• _Dataset excerpts_
************

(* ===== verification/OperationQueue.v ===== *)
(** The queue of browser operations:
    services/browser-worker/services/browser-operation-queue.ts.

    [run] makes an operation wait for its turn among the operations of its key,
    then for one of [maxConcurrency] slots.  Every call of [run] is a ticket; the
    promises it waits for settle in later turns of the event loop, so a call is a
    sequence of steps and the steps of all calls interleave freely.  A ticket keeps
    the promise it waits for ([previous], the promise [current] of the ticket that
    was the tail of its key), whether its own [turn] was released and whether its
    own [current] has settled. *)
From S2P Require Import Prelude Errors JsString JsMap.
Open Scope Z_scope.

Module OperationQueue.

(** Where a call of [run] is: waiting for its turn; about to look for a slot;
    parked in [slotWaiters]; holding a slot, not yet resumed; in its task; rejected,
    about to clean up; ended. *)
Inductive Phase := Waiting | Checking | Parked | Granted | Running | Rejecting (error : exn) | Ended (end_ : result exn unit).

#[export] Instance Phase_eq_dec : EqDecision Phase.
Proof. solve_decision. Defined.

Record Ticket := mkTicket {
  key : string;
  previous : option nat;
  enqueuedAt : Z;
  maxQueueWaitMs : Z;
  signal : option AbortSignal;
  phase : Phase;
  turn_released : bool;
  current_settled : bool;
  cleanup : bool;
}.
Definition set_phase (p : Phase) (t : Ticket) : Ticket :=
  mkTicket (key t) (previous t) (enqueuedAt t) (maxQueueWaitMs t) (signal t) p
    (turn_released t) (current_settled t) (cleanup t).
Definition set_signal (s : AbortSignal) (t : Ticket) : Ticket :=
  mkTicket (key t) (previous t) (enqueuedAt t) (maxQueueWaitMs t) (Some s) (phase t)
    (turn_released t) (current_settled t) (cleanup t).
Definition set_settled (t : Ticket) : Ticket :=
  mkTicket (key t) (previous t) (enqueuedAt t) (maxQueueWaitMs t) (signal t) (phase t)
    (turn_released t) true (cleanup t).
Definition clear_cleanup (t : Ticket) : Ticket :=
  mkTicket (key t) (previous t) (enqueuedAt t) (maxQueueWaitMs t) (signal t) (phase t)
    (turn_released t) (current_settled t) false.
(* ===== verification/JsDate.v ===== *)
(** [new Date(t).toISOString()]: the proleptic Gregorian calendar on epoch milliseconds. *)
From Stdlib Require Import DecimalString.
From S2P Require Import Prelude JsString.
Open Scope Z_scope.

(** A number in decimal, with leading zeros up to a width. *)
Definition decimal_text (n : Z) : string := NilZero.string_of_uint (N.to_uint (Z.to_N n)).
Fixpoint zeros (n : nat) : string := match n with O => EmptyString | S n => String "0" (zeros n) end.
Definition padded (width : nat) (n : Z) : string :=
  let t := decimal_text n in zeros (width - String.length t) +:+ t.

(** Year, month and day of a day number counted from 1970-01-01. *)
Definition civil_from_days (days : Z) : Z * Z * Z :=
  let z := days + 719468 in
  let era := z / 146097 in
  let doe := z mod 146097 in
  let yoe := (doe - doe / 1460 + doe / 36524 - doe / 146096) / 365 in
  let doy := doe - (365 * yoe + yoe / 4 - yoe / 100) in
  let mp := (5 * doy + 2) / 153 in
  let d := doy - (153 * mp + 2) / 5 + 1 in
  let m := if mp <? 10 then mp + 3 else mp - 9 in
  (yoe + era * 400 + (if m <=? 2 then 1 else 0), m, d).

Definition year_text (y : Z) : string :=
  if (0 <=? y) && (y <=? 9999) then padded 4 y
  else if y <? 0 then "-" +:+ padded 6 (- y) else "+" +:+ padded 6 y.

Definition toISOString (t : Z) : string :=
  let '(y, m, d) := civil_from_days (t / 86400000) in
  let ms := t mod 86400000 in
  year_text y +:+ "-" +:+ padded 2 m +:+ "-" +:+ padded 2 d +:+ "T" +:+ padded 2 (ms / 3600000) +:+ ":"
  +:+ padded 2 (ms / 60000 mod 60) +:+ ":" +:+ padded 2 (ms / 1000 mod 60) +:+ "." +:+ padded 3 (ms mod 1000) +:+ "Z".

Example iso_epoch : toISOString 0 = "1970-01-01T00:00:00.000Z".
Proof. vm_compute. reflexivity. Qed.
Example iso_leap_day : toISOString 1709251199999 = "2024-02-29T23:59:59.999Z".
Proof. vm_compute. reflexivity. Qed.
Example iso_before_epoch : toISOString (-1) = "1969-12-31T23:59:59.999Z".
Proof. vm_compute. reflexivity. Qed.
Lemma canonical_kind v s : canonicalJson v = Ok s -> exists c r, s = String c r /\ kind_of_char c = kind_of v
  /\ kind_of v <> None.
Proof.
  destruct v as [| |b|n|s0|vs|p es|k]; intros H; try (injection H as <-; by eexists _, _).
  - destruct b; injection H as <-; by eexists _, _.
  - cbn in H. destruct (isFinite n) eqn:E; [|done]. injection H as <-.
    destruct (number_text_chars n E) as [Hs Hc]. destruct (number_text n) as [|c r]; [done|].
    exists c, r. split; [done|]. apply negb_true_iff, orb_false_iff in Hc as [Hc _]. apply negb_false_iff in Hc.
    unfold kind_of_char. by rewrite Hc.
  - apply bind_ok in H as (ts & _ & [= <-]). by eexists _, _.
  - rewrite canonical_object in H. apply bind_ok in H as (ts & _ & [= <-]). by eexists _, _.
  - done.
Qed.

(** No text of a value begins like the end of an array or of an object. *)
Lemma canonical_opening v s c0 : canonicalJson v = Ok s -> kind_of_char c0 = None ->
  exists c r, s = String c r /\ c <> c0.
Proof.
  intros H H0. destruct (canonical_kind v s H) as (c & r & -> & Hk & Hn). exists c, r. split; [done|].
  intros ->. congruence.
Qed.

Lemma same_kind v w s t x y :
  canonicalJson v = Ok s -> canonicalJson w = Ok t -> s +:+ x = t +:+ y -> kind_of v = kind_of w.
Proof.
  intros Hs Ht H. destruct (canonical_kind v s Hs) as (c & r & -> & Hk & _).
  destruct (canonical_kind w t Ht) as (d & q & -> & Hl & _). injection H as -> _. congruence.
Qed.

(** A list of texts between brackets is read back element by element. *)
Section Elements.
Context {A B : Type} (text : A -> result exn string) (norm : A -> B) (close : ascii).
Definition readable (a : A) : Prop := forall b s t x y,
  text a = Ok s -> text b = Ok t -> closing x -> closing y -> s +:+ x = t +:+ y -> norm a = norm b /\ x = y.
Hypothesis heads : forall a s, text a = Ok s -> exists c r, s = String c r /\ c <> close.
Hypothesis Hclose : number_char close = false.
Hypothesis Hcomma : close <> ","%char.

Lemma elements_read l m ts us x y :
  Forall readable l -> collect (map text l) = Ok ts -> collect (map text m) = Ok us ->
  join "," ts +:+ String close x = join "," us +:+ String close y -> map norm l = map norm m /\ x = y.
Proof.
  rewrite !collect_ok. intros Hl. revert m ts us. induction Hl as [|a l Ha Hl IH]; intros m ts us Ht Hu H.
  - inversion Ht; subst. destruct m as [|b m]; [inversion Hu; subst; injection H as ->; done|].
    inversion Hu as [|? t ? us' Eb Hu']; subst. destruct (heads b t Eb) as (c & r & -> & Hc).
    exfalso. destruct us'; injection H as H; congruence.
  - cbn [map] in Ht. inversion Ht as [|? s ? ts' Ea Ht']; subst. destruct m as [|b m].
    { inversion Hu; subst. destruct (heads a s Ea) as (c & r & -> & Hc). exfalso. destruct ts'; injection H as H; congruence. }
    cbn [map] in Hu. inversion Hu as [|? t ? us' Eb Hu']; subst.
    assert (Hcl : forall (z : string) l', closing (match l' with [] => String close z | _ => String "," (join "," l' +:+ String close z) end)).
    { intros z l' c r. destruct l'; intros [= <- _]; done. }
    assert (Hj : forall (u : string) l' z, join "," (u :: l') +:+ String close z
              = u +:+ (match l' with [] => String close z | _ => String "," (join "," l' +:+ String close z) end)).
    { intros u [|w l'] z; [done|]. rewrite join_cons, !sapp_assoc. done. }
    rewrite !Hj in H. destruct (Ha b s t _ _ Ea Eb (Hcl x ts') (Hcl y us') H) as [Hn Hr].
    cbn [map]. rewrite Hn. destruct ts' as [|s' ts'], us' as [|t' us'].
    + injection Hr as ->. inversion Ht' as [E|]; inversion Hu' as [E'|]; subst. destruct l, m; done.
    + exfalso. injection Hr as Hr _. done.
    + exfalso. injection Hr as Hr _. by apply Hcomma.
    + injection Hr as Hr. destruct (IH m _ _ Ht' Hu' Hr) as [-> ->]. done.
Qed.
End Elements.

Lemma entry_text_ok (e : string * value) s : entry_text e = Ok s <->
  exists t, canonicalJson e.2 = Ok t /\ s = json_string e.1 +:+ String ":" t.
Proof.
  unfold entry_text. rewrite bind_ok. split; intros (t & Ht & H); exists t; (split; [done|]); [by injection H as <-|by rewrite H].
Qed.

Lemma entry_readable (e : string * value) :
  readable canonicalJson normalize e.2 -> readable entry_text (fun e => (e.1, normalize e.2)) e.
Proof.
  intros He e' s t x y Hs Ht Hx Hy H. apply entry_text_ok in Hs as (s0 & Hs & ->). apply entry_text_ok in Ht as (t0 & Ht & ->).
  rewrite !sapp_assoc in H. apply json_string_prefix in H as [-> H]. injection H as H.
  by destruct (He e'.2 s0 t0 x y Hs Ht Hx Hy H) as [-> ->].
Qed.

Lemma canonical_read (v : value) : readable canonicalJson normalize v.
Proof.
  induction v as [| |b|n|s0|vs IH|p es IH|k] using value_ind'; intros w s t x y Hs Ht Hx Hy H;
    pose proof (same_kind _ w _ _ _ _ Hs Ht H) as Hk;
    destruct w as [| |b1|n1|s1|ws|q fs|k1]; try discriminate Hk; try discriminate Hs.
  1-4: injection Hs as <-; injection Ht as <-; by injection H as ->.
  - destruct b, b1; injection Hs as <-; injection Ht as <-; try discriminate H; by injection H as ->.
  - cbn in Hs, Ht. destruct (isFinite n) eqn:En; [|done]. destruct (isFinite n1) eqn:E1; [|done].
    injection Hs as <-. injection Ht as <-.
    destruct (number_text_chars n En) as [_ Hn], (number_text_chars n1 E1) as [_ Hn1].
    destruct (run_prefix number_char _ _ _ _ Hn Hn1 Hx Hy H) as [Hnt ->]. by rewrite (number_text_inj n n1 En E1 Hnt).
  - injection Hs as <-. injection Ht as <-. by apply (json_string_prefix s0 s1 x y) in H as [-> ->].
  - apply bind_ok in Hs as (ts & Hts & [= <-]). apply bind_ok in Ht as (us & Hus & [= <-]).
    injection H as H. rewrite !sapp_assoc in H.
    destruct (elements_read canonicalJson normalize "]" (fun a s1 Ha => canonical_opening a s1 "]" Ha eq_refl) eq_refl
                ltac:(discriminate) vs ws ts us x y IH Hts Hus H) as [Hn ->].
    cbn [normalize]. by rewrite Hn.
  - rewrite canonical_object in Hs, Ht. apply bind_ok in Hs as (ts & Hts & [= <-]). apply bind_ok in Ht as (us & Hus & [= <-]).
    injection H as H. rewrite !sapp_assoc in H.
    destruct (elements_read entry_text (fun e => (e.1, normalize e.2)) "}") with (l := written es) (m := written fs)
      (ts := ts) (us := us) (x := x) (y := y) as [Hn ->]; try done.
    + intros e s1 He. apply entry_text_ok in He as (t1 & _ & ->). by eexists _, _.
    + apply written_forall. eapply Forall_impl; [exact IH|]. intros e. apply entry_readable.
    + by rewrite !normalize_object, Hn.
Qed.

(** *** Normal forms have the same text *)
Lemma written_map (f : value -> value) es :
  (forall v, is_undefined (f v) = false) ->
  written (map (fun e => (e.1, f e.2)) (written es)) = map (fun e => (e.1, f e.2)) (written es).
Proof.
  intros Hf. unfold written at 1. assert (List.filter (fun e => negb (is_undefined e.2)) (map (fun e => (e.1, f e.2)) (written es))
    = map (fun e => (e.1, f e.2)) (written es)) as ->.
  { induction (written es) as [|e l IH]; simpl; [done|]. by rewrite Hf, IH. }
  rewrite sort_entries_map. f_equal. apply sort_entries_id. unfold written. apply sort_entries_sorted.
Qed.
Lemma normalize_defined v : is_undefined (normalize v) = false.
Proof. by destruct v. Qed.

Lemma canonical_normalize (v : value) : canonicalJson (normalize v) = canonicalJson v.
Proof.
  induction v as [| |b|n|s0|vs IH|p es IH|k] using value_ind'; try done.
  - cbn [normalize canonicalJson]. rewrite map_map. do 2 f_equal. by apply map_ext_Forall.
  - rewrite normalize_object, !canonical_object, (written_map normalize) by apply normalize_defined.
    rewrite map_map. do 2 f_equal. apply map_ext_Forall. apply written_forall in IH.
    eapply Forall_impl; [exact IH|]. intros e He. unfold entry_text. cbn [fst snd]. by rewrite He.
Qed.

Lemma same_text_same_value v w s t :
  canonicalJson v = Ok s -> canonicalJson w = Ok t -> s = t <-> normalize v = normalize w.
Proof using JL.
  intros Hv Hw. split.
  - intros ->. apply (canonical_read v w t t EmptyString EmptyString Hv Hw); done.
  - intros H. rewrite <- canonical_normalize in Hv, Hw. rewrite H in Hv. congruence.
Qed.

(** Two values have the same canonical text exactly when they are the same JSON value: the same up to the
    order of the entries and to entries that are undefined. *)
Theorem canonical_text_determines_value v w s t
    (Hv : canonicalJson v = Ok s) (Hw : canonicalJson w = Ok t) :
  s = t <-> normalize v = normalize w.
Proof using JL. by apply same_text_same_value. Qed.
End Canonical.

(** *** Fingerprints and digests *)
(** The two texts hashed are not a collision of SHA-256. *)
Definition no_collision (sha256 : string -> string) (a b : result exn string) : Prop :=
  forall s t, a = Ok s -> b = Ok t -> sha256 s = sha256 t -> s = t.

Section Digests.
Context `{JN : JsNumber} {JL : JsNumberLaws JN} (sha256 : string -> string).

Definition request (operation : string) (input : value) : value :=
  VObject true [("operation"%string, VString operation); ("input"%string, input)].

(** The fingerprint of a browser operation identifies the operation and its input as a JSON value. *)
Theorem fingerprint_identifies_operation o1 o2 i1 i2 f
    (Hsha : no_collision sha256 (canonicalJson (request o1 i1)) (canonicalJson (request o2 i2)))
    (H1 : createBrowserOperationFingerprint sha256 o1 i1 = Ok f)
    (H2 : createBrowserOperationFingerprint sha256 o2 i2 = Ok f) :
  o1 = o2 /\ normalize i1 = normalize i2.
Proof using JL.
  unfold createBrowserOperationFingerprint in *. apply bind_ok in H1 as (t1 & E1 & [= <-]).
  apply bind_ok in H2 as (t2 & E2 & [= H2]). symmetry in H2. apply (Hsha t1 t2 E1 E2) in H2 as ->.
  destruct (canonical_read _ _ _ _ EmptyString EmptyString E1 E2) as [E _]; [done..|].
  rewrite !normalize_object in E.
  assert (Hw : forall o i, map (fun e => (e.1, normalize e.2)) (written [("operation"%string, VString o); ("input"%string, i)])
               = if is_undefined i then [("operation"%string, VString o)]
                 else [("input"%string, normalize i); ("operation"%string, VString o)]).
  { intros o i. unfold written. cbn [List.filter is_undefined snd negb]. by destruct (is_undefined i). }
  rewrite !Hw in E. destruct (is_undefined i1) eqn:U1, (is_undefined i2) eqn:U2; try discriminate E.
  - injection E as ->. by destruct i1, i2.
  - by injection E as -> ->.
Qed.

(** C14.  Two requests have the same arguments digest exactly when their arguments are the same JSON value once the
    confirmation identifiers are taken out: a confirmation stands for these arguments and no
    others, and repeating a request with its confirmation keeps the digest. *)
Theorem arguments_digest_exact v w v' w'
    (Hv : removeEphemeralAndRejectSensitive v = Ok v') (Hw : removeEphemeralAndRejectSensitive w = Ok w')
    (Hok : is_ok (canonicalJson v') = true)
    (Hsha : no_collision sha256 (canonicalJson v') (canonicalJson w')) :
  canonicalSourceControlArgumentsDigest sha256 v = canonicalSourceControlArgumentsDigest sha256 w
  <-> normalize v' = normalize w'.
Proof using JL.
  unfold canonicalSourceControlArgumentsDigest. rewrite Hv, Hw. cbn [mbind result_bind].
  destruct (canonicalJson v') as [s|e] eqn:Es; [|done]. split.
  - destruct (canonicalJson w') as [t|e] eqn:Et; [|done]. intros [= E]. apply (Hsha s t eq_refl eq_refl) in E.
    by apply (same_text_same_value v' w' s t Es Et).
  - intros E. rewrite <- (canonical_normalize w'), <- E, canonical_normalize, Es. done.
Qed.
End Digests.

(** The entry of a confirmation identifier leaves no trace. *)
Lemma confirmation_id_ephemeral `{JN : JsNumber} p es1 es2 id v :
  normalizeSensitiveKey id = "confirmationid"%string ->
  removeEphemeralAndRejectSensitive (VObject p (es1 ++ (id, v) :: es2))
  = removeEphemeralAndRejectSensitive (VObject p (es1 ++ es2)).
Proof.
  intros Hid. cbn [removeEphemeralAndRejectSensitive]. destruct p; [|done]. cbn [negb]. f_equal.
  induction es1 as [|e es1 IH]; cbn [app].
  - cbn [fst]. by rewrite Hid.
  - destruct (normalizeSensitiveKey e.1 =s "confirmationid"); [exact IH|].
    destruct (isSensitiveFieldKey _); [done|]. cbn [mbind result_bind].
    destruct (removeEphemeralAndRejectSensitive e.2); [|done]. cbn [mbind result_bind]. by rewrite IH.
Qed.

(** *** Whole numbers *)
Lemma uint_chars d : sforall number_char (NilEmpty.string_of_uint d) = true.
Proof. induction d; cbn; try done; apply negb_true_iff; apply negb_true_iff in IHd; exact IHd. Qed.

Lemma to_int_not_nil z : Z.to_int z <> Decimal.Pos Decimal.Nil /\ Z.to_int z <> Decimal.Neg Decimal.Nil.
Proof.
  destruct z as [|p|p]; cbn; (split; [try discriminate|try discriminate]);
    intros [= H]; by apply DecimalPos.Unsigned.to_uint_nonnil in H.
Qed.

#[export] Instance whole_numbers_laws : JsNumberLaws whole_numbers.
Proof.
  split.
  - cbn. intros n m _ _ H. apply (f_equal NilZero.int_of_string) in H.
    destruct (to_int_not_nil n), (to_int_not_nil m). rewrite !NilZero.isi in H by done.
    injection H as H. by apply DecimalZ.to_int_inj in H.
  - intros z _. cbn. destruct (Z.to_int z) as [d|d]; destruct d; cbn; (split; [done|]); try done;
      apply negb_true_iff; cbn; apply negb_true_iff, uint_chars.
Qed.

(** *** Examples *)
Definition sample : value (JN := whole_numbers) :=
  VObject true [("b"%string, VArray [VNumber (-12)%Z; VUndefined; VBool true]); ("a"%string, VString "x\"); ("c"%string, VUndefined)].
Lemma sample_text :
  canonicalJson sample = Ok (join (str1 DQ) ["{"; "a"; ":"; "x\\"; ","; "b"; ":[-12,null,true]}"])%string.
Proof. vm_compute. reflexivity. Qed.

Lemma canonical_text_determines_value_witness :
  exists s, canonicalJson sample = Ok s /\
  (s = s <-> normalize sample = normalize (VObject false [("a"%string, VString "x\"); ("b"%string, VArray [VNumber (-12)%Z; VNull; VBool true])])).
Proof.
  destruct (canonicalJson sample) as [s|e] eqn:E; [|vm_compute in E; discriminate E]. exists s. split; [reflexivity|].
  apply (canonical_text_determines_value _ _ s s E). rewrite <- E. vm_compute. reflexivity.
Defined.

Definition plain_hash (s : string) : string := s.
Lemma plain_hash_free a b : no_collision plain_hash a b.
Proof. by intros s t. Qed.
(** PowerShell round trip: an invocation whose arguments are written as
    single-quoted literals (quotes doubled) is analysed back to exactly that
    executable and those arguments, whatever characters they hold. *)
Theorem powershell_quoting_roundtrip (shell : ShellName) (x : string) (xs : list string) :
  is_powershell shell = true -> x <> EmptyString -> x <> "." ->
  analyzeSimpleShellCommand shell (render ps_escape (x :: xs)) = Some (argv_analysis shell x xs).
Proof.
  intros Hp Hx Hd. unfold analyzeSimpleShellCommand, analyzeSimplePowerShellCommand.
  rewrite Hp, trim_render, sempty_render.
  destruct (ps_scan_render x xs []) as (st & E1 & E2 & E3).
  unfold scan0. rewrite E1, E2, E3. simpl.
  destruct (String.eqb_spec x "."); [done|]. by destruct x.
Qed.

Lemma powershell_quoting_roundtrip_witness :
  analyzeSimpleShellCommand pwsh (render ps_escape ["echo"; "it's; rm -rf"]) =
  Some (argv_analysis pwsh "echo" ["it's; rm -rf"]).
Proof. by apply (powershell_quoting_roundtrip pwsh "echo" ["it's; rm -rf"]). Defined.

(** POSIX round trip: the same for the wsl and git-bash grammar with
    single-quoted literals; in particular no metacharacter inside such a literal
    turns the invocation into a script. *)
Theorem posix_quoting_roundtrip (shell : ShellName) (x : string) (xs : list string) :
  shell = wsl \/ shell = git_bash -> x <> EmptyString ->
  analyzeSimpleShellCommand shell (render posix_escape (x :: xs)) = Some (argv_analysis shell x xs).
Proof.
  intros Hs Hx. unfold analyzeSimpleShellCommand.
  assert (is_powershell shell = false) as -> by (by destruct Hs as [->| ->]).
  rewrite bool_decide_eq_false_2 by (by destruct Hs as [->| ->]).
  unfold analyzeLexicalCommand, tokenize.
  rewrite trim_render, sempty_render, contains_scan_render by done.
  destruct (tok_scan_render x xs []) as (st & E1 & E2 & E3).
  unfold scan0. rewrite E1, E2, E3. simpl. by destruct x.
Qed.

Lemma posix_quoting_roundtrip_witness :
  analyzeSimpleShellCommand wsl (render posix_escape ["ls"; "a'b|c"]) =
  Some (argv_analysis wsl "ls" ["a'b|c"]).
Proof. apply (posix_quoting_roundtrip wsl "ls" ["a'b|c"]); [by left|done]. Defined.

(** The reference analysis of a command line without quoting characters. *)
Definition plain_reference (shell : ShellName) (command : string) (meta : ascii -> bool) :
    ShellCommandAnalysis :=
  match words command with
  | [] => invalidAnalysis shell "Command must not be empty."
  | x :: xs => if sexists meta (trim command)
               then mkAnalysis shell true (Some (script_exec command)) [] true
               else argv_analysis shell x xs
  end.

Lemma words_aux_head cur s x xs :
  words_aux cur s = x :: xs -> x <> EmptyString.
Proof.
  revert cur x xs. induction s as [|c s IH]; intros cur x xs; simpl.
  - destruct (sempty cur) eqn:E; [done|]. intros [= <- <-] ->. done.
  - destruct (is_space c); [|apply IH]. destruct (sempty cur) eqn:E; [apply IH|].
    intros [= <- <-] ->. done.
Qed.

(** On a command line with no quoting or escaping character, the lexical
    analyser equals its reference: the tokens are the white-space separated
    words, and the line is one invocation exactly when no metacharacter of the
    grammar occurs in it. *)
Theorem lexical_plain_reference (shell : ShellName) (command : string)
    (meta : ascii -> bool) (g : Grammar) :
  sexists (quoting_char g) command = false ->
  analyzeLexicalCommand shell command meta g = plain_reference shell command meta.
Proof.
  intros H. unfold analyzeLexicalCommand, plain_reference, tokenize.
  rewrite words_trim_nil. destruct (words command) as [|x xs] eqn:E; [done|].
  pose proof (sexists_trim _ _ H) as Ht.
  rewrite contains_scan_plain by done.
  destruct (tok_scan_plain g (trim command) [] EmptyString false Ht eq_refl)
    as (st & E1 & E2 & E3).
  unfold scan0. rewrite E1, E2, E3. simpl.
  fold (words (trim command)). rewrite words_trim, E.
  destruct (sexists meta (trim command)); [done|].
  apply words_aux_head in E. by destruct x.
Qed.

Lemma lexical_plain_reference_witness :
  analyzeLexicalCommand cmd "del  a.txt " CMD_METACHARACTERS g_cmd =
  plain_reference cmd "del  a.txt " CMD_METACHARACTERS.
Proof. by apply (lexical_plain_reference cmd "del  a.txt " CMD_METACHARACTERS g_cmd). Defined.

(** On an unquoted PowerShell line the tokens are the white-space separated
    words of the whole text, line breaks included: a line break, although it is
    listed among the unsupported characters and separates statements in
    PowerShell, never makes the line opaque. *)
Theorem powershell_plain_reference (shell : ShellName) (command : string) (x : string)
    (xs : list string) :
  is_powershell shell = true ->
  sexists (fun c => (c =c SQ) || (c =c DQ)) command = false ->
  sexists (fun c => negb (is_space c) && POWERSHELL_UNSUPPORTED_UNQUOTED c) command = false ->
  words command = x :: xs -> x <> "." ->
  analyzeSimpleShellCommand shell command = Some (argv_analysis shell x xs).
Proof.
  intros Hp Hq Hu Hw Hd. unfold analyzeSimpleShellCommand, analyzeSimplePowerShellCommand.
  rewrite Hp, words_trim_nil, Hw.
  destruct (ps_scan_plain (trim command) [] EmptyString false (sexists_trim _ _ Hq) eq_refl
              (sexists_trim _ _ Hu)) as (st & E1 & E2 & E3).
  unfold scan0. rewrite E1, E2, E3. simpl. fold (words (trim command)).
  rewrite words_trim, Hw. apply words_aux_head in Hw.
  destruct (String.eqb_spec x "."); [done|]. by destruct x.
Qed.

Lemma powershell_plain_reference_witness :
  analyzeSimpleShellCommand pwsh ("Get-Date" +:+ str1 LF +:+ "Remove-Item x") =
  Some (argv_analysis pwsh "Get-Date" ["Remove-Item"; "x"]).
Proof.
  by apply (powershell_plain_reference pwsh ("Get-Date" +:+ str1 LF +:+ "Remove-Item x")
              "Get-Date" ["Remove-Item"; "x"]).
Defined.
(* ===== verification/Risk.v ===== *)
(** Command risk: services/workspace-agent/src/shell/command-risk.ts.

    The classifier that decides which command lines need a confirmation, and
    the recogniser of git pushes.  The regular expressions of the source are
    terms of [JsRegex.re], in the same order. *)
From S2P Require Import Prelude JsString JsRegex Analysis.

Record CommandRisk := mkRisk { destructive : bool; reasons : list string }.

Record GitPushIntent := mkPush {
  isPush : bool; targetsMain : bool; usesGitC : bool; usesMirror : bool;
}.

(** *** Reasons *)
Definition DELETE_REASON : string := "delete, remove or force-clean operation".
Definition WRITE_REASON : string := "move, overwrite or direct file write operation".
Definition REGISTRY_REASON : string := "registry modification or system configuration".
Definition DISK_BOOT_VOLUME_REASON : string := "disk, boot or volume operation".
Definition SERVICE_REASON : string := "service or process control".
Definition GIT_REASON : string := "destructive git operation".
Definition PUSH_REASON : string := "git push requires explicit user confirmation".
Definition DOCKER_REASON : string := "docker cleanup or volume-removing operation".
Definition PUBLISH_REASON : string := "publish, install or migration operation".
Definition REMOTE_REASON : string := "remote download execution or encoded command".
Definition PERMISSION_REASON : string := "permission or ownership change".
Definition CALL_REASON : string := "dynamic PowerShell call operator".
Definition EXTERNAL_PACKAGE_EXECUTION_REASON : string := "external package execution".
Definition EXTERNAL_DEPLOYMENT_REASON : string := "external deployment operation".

************

• _Goal of the exercise_
Would you output, unchanged, each line from the start of the records to the line that holds "about to clean up; ended. *)", both included and nothing else?

• _Response to this exercise_
(* ===== verification/OperationQueue.v ===== *)
(** The queue of browser operations:
    services/browser-worker/services/browser-operation-queue.ts.

    [run] makes an operation wait for its turn among the operations of its key,
    then for one of [maxConcurrency] slots.  Every call of [run] is a ticket; the
    promises it waits for settle in later turns of the event loop, so a call is a
    sequence of steps and the steps of all calls interleave freely.  A ticket keeps
    the promise it waits for ([previous], the promise [current] of the ticket that
    was the tail of its key), whether its own [turn] was released and whether its
    own [current] has settled. *)
From S2P Require Import Prelude Errors JsString JsMap.
Open Scope Z_scope.

Module OperationQueue.

(** Where a call of [run] is: waiting for its turn; about to look for a slot;
    parked in [slotWaiters]; holding a slot, not yet resumed; in its task; rejected,
    about to clean up; ended. *)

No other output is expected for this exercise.